WHAT YOU HAVE TO DO: Write out exactly the lines from the first line of the records below through the line that contains "intros Hal Hk", and stop there.

MATERIALS PROVIDED:

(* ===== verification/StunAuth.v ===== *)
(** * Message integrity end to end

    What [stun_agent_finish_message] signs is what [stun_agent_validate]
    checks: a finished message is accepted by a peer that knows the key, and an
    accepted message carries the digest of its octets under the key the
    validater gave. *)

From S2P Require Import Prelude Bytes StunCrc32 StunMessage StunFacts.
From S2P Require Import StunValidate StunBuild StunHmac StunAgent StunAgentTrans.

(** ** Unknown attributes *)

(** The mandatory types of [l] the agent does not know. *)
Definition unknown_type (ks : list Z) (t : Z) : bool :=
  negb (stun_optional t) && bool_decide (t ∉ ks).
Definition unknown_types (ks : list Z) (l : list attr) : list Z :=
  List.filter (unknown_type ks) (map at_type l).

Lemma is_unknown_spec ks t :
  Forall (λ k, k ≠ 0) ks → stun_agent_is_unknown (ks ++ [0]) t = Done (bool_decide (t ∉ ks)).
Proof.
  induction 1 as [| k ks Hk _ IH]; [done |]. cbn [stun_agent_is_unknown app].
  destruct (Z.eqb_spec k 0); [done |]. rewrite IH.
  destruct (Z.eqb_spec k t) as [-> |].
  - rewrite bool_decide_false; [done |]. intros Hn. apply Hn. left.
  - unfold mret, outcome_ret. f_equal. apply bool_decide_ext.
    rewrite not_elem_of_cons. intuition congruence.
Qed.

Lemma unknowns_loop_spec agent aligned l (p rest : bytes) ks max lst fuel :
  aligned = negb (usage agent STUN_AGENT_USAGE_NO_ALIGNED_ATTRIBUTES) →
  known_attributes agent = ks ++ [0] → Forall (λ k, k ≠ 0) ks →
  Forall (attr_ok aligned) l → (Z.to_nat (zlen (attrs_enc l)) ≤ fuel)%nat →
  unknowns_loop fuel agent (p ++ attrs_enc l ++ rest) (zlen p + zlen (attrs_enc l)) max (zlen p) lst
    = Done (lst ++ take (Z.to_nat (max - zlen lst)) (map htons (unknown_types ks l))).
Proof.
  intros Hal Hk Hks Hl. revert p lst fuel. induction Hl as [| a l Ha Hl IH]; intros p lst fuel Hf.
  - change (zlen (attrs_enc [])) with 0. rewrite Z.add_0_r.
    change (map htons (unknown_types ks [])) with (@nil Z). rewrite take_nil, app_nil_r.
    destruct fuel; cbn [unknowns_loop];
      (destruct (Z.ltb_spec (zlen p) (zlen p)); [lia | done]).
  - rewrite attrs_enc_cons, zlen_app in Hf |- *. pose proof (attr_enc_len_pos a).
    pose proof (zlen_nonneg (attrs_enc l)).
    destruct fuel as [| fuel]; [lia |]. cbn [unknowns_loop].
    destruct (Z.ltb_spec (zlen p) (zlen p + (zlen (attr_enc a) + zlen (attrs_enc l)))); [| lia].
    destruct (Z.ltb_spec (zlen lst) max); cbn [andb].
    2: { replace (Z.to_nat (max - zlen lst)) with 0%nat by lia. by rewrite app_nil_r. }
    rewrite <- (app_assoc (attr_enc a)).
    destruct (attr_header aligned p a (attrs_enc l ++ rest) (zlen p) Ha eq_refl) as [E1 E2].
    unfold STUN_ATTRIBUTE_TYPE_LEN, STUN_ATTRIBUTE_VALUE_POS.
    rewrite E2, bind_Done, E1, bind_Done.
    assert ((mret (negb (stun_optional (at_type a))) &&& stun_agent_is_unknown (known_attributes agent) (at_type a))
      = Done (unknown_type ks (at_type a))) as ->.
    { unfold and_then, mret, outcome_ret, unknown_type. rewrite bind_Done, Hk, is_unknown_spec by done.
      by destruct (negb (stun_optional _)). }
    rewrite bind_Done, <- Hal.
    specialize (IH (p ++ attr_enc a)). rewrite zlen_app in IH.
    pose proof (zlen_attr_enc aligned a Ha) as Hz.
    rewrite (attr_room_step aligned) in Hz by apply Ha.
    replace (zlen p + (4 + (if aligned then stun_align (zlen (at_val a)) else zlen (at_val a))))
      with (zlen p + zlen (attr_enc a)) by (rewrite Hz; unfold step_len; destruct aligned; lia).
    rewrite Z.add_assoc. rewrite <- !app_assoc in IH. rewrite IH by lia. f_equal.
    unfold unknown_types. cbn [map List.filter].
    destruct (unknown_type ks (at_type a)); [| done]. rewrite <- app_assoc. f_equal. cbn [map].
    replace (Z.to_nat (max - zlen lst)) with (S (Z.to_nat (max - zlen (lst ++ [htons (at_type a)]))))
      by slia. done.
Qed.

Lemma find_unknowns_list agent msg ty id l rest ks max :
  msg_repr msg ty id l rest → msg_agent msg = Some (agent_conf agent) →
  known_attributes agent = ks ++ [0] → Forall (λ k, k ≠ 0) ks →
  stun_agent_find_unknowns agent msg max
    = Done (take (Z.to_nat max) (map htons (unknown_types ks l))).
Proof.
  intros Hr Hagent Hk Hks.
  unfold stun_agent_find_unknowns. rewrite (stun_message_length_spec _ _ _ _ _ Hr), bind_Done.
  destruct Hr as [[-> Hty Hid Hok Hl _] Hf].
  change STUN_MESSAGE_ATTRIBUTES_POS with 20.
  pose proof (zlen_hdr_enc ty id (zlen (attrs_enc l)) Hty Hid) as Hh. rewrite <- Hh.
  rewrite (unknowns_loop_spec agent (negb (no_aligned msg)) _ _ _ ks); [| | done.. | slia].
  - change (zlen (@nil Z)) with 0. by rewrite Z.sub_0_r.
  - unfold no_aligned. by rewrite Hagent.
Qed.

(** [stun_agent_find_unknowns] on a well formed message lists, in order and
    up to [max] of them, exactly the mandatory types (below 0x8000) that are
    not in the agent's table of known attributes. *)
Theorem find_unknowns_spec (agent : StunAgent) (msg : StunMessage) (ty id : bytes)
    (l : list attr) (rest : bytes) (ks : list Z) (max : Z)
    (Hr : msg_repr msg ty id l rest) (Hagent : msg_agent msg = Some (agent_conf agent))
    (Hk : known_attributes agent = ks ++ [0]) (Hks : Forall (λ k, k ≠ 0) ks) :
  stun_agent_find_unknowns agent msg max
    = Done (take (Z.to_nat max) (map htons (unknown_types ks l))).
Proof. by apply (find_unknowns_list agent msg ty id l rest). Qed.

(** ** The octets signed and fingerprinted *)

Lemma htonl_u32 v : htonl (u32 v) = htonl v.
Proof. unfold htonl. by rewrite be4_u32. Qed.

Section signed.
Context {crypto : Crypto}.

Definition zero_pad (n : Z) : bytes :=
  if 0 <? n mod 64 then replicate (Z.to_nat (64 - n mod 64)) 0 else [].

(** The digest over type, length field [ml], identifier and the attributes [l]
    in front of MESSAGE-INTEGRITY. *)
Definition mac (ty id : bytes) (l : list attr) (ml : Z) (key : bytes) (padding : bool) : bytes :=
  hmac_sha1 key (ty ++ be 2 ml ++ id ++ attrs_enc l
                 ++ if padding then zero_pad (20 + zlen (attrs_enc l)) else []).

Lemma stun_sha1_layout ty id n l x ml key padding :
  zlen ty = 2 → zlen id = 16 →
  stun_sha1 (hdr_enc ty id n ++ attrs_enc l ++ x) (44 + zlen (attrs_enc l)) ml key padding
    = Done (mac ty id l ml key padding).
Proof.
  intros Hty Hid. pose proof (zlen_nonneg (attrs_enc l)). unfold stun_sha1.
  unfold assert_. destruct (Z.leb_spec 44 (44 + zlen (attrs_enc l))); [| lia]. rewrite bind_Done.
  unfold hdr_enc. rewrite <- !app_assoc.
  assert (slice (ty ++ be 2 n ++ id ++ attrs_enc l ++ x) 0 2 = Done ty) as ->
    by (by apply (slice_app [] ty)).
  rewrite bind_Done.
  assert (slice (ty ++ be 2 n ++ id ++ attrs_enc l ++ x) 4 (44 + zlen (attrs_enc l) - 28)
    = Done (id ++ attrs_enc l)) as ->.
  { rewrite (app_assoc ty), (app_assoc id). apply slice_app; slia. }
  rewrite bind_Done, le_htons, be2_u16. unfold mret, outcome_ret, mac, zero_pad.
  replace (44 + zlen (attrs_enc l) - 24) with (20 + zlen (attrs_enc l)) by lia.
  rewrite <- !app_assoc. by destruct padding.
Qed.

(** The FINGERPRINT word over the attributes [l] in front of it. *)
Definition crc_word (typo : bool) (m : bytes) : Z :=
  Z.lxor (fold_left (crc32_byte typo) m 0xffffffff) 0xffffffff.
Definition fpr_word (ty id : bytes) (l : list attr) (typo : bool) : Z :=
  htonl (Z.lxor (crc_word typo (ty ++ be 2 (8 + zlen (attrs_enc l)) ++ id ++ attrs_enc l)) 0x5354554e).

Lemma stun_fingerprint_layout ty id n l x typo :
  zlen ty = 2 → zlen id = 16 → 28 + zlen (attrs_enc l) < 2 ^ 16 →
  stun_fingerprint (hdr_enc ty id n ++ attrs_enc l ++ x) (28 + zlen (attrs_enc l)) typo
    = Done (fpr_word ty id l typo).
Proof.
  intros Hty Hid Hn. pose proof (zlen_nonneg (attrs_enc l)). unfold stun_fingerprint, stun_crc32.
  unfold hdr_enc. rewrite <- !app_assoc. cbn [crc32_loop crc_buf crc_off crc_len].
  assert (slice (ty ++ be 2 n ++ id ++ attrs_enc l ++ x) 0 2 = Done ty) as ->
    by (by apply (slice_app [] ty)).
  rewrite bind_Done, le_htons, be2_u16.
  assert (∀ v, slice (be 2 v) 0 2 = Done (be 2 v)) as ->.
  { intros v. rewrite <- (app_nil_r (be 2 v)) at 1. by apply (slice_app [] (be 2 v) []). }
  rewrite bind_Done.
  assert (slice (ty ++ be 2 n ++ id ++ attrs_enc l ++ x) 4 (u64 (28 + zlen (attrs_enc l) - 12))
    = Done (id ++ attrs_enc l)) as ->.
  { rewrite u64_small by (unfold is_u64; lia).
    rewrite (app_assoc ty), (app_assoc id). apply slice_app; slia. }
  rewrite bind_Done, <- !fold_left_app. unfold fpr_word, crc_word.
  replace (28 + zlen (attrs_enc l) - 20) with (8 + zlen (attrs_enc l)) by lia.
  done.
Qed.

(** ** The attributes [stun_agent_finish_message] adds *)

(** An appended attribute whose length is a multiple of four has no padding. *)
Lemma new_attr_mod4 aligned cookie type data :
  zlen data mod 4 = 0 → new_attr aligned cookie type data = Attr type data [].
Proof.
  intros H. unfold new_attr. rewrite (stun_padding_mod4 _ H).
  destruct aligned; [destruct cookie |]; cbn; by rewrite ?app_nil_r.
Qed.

TASK ANSWER:
(* ===== verification/StunAuth.v ===== *)
(** * Message integrity end to end

    What [stun_agent_finish_message] signs is what [stun_agent_validate]
    checks: a finished message is accepted by a peer that knows the key, and an
    accepted message carries the digest of its octets under the key the
    validater gave. *)

From S2P Require Import Prelude Bytes StunCrc32 StunMessage StunFacts.
From S2P Require Import StunValidate StunBuild StunHmac StunAgent StunAgentTrans.

(** ** Unknown attributes *)

(** The mandatory types of [l] the agent does not know. *)
Definition unknown_type (ks : list Z) (t : Z) : bool :=
  negb (stun_optional t) && bool_decide (t ∉ ks).
Definition unknown_types (ks : list Z) (l : list attr) : list Z :=
  List.filter (unknown_type ks) (map at_type l).

Lemma is_unknown_spec ks t :
  Forall (λ k, k ≠ 0) ks → stun_agent_is_unknown (ks ++ [0]) t = Done (bool_decide (t ∉ ks)).
Proof.
  induction 1 as [| k ks Hk _ IH]; [done |]. cbn [stun_agent_is_unknown app].
  destruct (Z.eqb_spec k 0); [done |]. rewrite IH.
  destruct (Z.eqb_spec k t) as [-> |].
  - rewrite bool_decide_false; [done |]. intros Hn. apply Hn. left.
  - unfold mret, outcome_ret. f_equal. apply bool_decide_ext.
    rewrite not_elem_of_cons. intuition congruence.
Qed.

Lemma unknowns_loop_spec agent aligned l (p rest : bytes) ks max lst fuel :
  aligned = negb (usage agent STUN_AGENT_USAGE_NO_ALIGNED_ATTRIBUTES) →
  known_attributes agent = ks ++ [0] → Forall (λ k, k ≠ 0) ks →
  Forall (attr_ok aligned) l → (Z.to_nat (zlen (attrs_enc l)) ≤ fuel)%nat →
  unknowns_loop fuel agent (p ++ attrs_enc l ++ rest) (zlen p + zlen (attrs_enc l)) max (zlen p) lst
    = Done (lst ++ take (Z.to_nat (max - zlen lst)) (map htons (unknown_types ks l))).
Proof.
  intros Hal Hk Hks Hl. revert p lst fuel. induction Hl as [| a l Ha Hl IH]; intros p lst fuel Hf.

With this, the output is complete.